Study material:
*-*-*

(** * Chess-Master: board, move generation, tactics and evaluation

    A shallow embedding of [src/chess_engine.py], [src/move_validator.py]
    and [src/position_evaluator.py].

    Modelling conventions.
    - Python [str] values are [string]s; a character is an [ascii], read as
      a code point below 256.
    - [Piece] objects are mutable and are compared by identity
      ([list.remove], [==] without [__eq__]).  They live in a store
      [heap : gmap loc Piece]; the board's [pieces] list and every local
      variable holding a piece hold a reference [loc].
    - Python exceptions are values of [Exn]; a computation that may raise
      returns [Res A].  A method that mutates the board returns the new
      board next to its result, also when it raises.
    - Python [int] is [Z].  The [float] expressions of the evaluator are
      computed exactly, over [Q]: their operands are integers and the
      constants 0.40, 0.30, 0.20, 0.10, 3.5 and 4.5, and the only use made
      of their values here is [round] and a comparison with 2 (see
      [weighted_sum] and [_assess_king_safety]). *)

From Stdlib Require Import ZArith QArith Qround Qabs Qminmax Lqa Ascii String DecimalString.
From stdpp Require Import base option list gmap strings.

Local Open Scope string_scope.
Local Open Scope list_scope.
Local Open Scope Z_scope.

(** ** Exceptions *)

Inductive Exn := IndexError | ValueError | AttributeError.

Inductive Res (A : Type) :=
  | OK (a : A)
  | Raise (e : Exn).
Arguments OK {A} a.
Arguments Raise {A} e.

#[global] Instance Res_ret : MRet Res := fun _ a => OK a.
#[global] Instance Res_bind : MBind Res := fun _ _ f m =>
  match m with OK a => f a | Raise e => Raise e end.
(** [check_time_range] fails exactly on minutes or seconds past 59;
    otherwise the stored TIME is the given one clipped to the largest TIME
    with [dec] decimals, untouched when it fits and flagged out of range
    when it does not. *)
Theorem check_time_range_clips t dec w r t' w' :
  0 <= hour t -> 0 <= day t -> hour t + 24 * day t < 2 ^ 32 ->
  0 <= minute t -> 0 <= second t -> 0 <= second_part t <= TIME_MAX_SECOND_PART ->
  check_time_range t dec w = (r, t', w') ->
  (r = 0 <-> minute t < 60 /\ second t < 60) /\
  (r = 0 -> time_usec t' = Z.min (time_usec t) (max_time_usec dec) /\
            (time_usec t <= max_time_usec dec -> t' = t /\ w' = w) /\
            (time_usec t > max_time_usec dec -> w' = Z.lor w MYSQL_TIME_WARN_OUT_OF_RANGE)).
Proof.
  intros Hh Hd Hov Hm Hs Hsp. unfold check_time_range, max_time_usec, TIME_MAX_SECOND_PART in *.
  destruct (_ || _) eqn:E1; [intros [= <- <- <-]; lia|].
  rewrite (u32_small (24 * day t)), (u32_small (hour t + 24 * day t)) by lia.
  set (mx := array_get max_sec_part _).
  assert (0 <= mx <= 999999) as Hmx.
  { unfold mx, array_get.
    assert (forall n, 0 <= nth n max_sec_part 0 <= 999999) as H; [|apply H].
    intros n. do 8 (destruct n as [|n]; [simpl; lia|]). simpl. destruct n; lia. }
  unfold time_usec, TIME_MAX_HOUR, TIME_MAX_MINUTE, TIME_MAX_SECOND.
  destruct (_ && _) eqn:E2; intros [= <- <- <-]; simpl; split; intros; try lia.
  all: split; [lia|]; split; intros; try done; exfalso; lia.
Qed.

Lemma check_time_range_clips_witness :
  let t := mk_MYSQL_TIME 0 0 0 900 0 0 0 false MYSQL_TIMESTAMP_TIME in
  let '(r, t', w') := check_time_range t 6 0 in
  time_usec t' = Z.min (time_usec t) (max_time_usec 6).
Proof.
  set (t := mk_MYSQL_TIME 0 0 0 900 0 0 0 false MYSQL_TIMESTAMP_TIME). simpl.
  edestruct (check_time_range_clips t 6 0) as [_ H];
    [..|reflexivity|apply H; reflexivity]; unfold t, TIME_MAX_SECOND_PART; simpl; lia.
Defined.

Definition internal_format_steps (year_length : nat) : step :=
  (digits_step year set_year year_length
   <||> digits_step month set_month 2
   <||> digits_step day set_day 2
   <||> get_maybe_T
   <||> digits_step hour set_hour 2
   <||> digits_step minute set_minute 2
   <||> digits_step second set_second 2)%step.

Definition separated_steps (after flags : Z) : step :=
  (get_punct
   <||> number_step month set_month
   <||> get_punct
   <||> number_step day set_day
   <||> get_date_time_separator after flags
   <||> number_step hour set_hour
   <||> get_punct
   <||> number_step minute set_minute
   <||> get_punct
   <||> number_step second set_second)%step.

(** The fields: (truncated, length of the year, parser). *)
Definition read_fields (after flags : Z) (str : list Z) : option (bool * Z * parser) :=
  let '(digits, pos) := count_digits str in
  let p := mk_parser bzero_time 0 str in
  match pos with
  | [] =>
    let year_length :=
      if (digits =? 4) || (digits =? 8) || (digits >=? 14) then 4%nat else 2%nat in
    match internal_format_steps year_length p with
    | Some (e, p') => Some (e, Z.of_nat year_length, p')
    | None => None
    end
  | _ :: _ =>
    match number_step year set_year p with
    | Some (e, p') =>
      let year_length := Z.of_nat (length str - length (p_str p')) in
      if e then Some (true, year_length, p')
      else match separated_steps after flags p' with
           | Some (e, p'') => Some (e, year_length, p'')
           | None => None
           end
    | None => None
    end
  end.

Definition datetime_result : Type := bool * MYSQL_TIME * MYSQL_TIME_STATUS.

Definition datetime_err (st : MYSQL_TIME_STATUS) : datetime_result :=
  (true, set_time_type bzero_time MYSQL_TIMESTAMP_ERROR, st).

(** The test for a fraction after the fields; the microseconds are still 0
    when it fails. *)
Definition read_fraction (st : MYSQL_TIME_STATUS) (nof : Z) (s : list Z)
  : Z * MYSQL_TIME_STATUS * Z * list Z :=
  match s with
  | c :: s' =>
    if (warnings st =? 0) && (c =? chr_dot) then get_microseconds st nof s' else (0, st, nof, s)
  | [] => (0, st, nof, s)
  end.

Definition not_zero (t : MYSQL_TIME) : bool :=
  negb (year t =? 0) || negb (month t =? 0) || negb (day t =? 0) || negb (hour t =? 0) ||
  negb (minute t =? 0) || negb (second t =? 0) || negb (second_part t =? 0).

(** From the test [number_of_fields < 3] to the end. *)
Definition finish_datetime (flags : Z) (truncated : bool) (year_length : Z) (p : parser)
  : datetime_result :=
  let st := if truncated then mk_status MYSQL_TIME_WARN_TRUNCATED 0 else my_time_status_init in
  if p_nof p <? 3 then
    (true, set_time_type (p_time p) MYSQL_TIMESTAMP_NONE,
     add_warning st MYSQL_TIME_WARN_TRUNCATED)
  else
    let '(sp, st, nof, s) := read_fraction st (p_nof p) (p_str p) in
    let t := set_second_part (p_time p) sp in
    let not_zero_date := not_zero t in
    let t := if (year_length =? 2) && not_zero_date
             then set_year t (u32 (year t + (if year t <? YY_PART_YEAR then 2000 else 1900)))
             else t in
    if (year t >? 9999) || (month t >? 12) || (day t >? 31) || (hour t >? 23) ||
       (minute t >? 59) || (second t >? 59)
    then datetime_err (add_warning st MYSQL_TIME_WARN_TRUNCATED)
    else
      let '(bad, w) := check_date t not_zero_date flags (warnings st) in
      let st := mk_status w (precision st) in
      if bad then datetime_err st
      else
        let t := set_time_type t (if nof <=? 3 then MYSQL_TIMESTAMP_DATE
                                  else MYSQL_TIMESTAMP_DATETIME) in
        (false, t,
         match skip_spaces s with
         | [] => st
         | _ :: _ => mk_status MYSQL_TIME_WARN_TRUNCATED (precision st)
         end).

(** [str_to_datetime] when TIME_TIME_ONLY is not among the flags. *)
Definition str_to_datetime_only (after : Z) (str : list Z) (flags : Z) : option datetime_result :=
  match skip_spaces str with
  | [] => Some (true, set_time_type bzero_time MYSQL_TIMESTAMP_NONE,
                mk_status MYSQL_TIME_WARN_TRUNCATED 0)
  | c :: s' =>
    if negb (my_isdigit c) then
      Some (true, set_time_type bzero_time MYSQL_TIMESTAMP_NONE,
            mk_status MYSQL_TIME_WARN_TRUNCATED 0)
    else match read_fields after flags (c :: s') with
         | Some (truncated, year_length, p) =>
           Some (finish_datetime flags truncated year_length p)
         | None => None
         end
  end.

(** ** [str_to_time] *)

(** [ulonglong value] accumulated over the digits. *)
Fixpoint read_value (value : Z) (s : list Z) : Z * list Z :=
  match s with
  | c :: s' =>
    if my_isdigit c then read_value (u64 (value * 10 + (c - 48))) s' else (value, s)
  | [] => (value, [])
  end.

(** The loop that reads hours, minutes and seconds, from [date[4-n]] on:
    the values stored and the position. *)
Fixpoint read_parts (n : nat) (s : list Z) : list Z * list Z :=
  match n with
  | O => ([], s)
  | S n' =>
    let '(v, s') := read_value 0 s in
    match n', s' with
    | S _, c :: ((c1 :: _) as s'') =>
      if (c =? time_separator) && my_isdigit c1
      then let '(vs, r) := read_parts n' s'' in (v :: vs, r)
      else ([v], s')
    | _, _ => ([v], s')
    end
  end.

*-*-*

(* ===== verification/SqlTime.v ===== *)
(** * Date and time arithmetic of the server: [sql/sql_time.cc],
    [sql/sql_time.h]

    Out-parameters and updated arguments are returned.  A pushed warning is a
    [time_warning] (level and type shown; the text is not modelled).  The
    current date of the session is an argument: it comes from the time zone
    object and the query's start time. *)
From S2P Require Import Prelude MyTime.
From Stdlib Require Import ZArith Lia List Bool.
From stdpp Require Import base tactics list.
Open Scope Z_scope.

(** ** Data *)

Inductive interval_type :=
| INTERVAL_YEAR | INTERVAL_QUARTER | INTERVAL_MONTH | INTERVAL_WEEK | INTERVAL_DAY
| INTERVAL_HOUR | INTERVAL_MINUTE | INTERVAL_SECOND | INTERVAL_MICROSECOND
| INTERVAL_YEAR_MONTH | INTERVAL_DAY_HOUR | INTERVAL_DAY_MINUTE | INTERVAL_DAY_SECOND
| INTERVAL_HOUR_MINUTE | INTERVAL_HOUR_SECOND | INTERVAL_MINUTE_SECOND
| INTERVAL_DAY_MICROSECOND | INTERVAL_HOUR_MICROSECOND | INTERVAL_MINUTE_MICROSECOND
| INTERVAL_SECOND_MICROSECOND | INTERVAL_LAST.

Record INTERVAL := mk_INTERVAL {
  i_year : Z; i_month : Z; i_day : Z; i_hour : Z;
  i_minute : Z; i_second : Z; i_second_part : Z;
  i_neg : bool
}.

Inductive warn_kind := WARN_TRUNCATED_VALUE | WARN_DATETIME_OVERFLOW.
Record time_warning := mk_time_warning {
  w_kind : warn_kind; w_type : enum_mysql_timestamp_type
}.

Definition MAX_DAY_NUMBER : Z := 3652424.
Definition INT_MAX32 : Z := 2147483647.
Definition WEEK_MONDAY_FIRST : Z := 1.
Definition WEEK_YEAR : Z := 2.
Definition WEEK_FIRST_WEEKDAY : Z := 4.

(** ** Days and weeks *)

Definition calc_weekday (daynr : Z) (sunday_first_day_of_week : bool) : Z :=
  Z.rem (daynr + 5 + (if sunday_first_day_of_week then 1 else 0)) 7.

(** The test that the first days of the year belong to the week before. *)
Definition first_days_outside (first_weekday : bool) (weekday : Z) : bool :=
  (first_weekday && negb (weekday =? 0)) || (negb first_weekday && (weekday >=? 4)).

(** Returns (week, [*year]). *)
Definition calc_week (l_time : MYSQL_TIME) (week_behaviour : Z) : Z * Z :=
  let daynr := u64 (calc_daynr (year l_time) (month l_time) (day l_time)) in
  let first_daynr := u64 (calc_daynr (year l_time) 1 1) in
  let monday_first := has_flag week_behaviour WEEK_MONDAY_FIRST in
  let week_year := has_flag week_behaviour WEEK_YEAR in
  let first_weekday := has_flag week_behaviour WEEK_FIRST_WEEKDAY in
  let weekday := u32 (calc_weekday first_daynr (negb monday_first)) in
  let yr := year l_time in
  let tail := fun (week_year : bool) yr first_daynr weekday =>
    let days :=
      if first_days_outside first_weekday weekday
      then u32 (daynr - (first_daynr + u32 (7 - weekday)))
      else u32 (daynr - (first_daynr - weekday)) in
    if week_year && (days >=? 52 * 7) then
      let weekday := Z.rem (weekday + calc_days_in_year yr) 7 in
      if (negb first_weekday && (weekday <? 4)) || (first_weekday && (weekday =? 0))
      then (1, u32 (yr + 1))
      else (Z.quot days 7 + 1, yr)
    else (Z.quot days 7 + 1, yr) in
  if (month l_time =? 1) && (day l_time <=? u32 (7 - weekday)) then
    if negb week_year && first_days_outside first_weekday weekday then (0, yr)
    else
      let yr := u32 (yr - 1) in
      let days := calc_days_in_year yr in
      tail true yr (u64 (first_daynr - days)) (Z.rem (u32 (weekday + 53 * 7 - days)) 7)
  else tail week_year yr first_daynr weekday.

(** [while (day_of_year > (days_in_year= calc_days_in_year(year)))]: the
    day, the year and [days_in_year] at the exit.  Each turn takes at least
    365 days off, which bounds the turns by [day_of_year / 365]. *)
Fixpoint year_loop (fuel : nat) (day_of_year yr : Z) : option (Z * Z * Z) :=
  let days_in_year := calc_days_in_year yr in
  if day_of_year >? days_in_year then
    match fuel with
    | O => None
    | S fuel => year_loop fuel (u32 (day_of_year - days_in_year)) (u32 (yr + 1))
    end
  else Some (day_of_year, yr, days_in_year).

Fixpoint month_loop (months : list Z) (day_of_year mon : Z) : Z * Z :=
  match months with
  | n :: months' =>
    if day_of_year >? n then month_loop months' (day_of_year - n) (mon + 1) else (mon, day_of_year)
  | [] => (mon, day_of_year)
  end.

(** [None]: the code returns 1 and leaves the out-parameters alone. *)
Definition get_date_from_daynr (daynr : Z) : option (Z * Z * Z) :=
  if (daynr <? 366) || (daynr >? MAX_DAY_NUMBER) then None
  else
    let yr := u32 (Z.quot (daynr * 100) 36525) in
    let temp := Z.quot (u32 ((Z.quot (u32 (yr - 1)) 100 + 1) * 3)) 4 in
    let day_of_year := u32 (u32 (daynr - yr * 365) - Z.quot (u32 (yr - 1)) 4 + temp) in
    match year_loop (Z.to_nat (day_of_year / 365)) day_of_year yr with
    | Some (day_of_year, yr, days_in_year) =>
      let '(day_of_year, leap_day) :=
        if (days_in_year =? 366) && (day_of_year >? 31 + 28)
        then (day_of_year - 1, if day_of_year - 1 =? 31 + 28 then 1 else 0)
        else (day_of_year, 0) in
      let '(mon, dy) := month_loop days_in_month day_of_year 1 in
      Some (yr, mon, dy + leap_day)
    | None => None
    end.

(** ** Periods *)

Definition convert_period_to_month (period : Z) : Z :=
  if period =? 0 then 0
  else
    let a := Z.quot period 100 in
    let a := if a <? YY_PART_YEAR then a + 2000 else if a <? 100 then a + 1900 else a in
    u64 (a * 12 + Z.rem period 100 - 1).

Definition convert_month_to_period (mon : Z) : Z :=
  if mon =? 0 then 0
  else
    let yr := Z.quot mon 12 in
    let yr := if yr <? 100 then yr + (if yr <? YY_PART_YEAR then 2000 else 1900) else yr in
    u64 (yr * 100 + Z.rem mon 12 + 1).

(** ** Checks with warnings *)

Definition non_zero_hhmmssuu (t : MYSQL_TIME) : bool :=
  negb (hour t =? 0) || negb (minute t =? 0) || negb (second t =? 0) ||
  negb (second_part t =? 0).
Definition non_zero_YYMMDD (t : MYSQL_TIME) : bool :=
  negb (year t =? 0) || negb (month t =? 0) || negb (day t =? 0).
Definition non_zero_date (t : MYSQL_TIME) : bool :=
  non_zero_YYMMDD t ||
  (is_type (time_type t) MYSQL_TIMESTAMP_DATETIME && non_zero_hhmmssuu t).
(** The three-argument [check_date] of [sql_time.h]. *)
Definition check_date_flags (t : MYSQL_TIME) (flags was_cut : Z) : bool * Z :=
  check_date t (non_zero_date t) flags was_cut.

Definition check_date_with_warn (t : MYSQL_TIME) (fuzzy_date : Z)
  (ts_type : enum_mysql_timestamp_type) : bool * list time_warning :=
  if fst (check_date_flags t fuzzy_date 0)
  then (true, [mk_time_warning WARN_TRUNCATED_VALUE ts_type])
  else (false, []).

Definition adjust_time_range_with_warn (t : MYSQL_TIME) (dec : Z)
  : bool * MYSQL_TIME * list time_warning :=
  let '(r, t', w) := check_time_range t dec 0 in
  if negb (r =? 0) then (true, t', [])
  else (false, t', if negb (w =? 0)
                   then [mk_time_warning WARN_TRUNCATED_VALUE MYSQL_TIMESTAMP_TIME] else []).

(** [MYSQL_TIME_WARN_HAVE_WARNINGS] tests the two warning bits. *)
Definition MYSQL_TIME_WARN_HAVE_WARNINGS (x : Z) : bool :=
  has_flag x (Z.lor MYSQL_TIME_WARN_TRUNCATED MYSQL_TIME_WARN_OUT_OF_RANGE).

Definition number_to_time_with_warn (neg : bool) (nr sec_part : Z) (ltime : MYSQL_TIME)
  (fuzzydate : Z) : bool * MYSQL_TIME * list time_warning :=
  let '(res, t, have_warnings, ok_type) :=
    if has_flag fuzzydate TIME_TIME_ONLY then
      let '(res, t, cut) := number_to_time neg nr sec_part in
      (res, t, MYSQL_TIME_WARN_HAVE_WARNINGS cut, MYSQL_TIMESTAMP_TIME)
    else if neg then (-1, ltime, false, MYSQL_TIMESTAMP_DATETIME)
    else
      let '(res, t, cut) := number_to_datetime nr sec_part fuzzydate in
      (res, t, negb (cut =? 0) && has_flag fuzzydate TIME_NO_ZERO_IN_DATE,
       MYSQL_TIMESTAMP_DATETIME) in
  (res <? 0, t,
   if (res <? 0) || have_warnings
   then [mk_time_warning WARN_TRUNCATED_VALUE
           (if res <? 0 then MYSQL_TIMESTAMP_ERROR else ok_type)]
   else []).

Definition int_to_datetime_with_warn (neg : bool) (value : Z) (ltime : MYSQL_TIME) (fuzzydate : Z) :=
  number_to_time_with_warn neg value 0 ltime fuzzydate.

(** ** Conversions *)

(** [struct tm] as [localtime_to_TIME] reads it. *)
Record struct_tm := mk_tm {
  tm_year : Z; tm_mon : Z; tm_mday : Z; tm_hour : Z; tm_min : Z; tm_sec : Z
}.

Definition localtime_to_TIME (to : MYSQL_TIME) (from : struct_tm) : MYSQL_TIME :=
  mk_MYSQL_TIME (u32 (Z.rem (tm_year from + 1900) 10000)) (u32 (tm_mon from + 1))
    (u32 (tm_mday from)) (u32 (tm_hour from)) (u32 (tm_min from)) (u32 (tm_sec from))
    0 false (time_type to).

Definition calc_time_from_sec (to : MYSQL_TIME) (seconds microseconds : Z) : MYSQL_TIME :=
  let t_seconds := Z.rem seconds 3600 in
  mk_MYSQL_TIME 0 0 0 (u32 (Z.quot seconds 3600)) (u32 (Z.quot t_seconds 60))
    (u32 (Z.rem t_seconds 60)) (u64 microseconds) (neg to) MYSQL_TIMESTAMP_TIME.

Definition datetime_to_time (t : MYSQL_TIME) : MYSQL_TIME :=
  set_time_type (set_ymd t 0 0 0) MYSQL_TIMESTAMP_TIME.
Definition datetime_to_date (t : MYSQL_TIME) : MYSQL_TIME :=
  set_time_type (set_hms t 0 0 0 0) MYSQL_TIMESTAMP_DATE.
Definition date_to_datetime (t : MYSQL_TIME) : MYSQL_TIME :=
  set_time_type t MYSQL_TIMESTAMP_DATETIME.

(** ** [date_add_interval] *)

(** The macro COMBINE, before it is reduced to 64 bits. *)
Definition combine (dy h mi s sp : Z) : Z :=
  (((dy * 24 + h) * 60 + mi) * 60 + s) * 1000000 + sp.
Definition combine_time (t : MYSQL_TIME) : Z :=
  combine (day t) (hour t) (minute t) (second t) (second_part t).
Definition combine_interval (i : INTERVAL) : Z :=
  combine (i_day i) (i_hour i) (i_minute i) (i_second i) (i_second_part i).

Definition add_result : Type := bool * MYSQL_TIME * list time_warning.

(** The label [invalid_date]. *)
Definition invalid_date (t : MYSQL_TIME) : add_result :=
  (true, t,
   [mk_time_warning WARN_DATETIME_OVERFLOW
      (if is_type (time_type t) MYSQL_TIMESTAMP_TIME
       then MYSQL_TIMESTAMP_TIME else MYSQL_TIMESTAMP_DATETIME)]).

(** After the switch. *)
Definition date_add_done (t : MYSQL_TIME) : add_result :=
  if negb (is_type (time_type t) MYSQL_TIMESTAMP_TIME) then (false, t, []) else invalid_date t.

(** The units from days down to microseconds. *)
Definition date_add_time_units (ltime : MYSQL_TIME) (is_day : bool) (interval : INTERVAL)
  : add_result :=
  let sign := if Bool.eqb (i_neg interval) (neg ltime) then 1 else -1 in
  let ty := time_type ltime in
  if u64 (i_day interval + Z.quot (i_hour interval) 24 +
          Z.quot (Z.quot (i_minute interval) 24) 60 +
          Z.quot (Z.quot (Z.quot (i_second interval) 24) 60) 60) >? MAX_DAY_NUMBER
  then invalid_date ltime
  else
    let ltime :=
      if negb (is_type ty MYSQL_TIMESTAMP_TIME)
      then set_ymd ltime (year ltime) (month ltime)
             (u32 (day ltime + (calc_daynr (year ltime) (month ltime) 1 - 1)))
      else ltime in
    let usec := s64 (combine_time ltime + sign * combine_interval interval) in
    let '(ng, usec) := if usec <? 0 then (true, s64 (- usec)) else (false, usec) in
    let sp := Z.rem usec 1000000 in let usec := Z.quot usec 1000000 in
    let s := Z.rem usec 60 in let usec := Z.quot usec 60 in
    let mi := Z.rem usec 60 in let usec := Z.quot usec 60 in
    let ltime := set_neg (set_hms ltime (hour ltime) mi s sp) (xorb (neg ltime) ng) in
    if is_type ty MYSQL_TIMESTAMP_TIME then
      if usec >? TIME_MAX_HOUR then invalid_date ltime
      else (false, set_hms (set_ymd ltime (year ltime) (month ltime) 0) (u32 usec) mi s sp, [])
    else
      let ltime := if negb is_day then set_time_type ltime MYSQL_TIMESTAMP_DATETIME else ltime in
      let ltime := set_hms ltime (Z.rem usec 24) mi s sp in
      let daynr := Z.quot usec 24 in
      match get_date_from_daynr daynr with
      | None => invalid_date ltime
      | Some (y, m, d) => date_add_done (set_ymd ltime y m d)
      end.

*-*-*

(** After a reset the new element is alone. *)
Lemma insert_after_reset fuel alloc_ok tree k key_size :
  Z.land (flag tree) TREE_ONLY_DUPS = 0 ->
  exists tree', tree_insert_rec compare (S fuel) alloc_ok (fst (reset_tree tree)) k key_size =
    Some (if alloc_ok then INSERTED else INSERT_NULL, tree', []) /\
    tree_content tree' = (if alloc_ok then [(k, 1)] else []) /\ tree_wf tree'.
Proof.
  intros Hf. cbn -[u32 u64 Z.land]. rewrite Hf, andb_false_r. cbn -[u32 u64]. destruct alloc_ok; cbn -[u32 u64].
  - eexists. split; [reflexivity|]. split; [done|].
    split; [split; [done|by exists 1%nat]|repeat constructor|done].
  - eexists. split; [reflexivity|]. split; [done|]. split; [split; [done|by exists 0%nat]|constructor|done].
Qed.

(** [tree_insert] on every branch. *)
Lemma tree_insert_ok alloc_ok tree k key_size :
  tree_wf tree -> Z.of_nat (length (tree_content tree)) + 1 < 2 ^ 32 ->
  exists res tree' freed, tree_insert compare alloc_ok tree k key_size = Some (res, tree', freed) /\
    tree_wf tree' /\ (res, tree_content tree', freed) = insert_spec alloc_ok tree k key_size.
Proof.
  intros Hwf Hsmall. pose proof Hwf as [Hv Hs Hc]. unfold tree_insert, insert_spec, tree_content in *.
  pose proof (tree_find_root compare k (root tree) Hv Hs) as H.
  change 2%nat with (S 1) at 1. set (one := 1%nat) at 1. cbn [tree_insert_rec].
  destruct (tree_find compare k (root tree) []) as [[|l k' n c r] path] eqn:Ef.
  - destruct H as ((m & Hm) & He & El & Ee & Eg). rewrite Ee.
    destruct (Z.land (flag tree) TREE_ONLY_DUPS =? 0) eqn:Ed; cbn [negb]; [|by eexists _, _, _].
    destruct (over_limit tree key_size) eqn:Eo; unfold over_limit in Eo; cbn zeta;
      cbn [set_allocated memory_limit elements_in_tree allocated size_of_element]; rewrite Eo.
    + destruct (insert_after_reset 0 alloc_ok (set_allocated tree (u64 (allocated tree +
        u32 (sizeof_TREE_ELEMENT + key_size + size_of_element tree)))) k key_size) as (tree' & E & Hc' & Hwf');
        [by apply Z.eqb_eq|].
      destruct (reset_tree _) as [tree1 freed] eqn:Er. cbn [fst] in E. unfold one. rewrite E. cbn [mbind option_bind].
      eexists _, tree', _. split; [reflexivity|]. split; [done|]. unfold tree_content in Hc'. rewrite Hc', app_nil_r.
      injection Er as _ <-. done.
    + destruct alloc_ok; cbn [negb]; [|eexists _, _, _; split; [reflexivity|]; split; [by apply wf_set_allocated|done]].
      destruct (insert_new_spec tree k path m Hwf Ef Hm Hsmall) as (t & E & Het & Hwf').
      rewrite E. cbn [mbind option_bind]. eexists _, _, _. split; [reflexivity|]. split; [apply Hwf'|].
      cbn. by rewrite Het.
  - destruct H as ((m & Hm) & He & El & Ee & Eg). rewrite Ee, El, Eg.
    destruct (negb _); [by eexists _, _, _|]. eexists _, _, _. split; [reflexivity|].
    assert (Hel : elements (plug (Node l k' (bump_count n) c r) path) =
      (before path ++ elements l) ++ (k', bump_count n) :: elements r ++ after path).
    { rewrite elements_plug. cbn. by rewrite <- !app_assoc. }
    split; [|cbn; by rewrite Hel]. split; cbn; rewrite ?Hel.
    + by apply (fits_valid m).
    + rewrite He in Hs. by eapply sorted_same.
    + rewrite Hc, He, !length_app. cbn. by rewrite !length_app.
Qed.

*-*-*

Work to be completed: Please go over the data above and copy each line with "precision" in it.

Answer:
      let st := mk_status w (precision st) in
         | _ :: _ => mk_status MYSQL_TIME_WARN_TRUNCATED (precision st)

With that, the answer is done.